Beneath this instruction is a listing. Transcribe from it only the stretch from the line with "try! _ := OSet" through the line with "(** [now] in", both end lines included, exactly as written.

——

(* ===== verification/Scoreboard.v ===== *)
(** * The behaviour scoreboard (core/scoreboard.go)

    Events are counted per client in time-bucketed, generation-scoped keys; a
    client over a threshold is blocked with exponential backoff; an operator's
    unblock rotates the generation.  Each method is a [prog] with the store
    calls of the source in their order. *)

From S2P Require Export StoreClient.

(** ** Client identity and keys *)
Definition canonIP (ip : gostring) : gostring :=
  match ParseAddr ip with
  | Some a => addr_String (Unmap a)
  | None => ip
  end.

Definition blockKeyPrefix : gostring := lit "block:".

(** The hot-path spelling: prefix and address appended to one buffer. *)
Definition BlockKey (ip : gostring) : gostring :=
  match ParseAddr ip with
  | None => blockKeyPrefix ++ ip
  | Some a => blockKeyPrefix ++ addr_String (Unmap a)
  end.

Definition blockCountKey (ip : gostring) : gostring := lit "blkct:" ++ ip.
Definition unblockHoldKey (ip : gostring) : gostring := lit "unblk:" ++ ip.
Definition unblockGenKey (ip : gostring) : gostring := lit "unblkgen:" ++ ip.

Definition unblockHoldWindow : Z := 2 * second.
Definition unblockGenRetention : Z := 24 * hour.
Definition hardMaxBlockTTL : Z := 30 * 24 * hour.

(** [store], [log] and [enforcer] are the calls and effects of the programs;
    [now] is an argument of the methods that read it. *)
Record Scoreboard := mk_scoreboard { sb_unblockHold : Z }.

Definition NewScoreboard : Scoreboard := mk_scoreboard unblockHoldWindow.

(** [hi], [lo]: the two [rand.Uint64] draws. *)
Definition unblockGenValue (hi lo : Z) : gostring := FormatUint 16 hi ++ FormatUint 16 lo.

Definition HoldUnblock (s : Scoreboard) (ip : gostring) (gen : gostring) : prog (result unit) :=
  if sb_unblockHold s <=? 0 then Ret (Ok tt) else
  let ip := canonIP ip in
  try! _ := OSet (unblockHoldKey ip) (lit "1") (sb_unblockHold s) in
  Call (OSet (unblockGenKey ip) gen unblockGenRetention) Ret.

Definition unblockToken (s : Scoreboard) (ip : gostring) : prog (result gostring) :=
  if sb_unblockHold s <=? 0 then Ret (Ok []) else
  try! v := OGet (unblockGenKey ip) in
  Ret (Ok (match v with Some g => g | None => [] end)).

Definition notifyEnforcer (ip reason : gostring) (ttl : Z) (remove : bool) {A : Type} (k : prog A) : prog A :=
  match ParseAddr ip with
  | None => k
  | Some a => Tell (EnforceNotify a reason ttl remove) k
  end.

Definition notifyOwnedEnforcer (ip reason : gostring) (ttl : Z) (key owner : gostring)
  {A : Type} (k : prog A) : prog A :=
  match ParseAddr ip with
  | None => k
  | Some a => Tell (EnforceNotifyOwned a reason ttl key owner) k
  end.

(** ** Event counters *)

(** [now] in unix nanoseconds; [Time.Unix] floors, Go's [/] truncates. *)
Definition eventBucket (now window : Z) : Z := Z.quot (now / second) (Z.max (Z.quot window second) 1).

Definition eventKey (evtype ip generation : gostring) (bucket : Z) : gostring :=
  lit "ev:" ++ evtype ++ ":"%char :: ip ++ ":"%char ::
  (match generation with [] => ["0"%char] | _ => "g"%char :: generation end) ++ ":"%char :: FormatInt bucket.

(** ** Blocking *)

(** The commit [Block] submits, from what it read: the admitted generation and
    the block already there. *)
Definition block_commit (ip ttl_reason : gostring) (ttl maxBlockTTL : Z) (admitted : gostring)
  (prev : option gostring) (mine : gostring) : BlockCommit :=
  {| bc_BlockKey := BlockKey ip;
     bc_ExpectedBlock := prev;
     bc_NewBlock := mine;
     bc_BaseTTL := if ttl <=? 0 then minute else ttl;
     bc_MaxTTL := if maxBlockTTL <=? 0 then hardMaxBlockTTL else maxBlockTTL;
     bc_CounterKey := blockCountKey ip;
     bc_CounterTTL := 24 * hour;
     bc_HoldKey := unblockHoldKey ip;
     bc_GuardKey := unblockGenKey ip;
     bc_GuardValue := match admitted with [] => None | _ => Some admitted end |}.

(** [Block] after its generation read; [token] is the draw behind the owner
    token of the new block value. *)
Definition Block_admitted (ip reason : gostring) (ttl maxBlockTTL token : Z) (admitted : gostring)
  : prog (result unit) :=
  let key := BlockKey ip in
  try! prev := OGet key in
  let mine := BlockValue reason token in
  try! committed := OCommitBlock (block_commit ip reason ttl maxBlockTTL admitted prev mine) in
  if negb (br_Committed committed)
  then Tell (LogNotBlocking ip reason (br_Refusal committed)) (Ret (Ok tt))
  else Tell (LogBlocking ip reason (br_TTL committed) (br_Offenses committed))
         (notifyOwnedEnforcer ip reason (br_TTL committed) key mine (Ret (Ok tt))).

Definition Block (s : Scoreboard) (ip reason : gostring) (ttl maxBlockTTL token : Z) : prog (result unit) :=
  let ip := canonIP ip in
  bind (unblockToken s ip) (fun r =>
    match r with
    | Err e => Ret (Err e)
    | Ok admitted => Block_admitted ip reason ttl maxBlockTTL token admitted
    end).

——

- RESPONSE AREA -
  try! _ := OSet (unblockHoldKey ip) (lit "1") (sb_unblockHold s) in
  Call (OSet (unblockGenKey ip) gen unblockGenRetention) Ret.

Definition unblockToken (s : Scoreboard) (ip : gostring) : prog (result gostring) :=
  if sb_unblockHold s <=? 0 then Ret (Ok []) else
  try! v := OGet (unblockGenKey ip) in
  Ret (Ok (match v with Some g => g | None => [] end)).

Definition notifyEnforcer (ip reason : gostring) (ttl : Z) (remove : bool) {A : Type} (k : prog A) : prog A :=
  match ParseAddr ip with
  | None => k
  | Some a => Tell (EnforceNotify a reason ttl remove) k
  end.

Definition notifyOwnedEnforcer (ip reason : gostring) (ttl : Z) (key owner : gostring)
  {A : Type} (k : prog A) : prog A :=
  match ParseAddr ip with
  | None => k
  | Some a => Tell (EnforceNotifyOwned a reason ttl key owner) k
  end.

(** ** Event counters *)

(** [now] in unix nanoseconds; [Time.Unix] floors, Go's [/] truncates. *)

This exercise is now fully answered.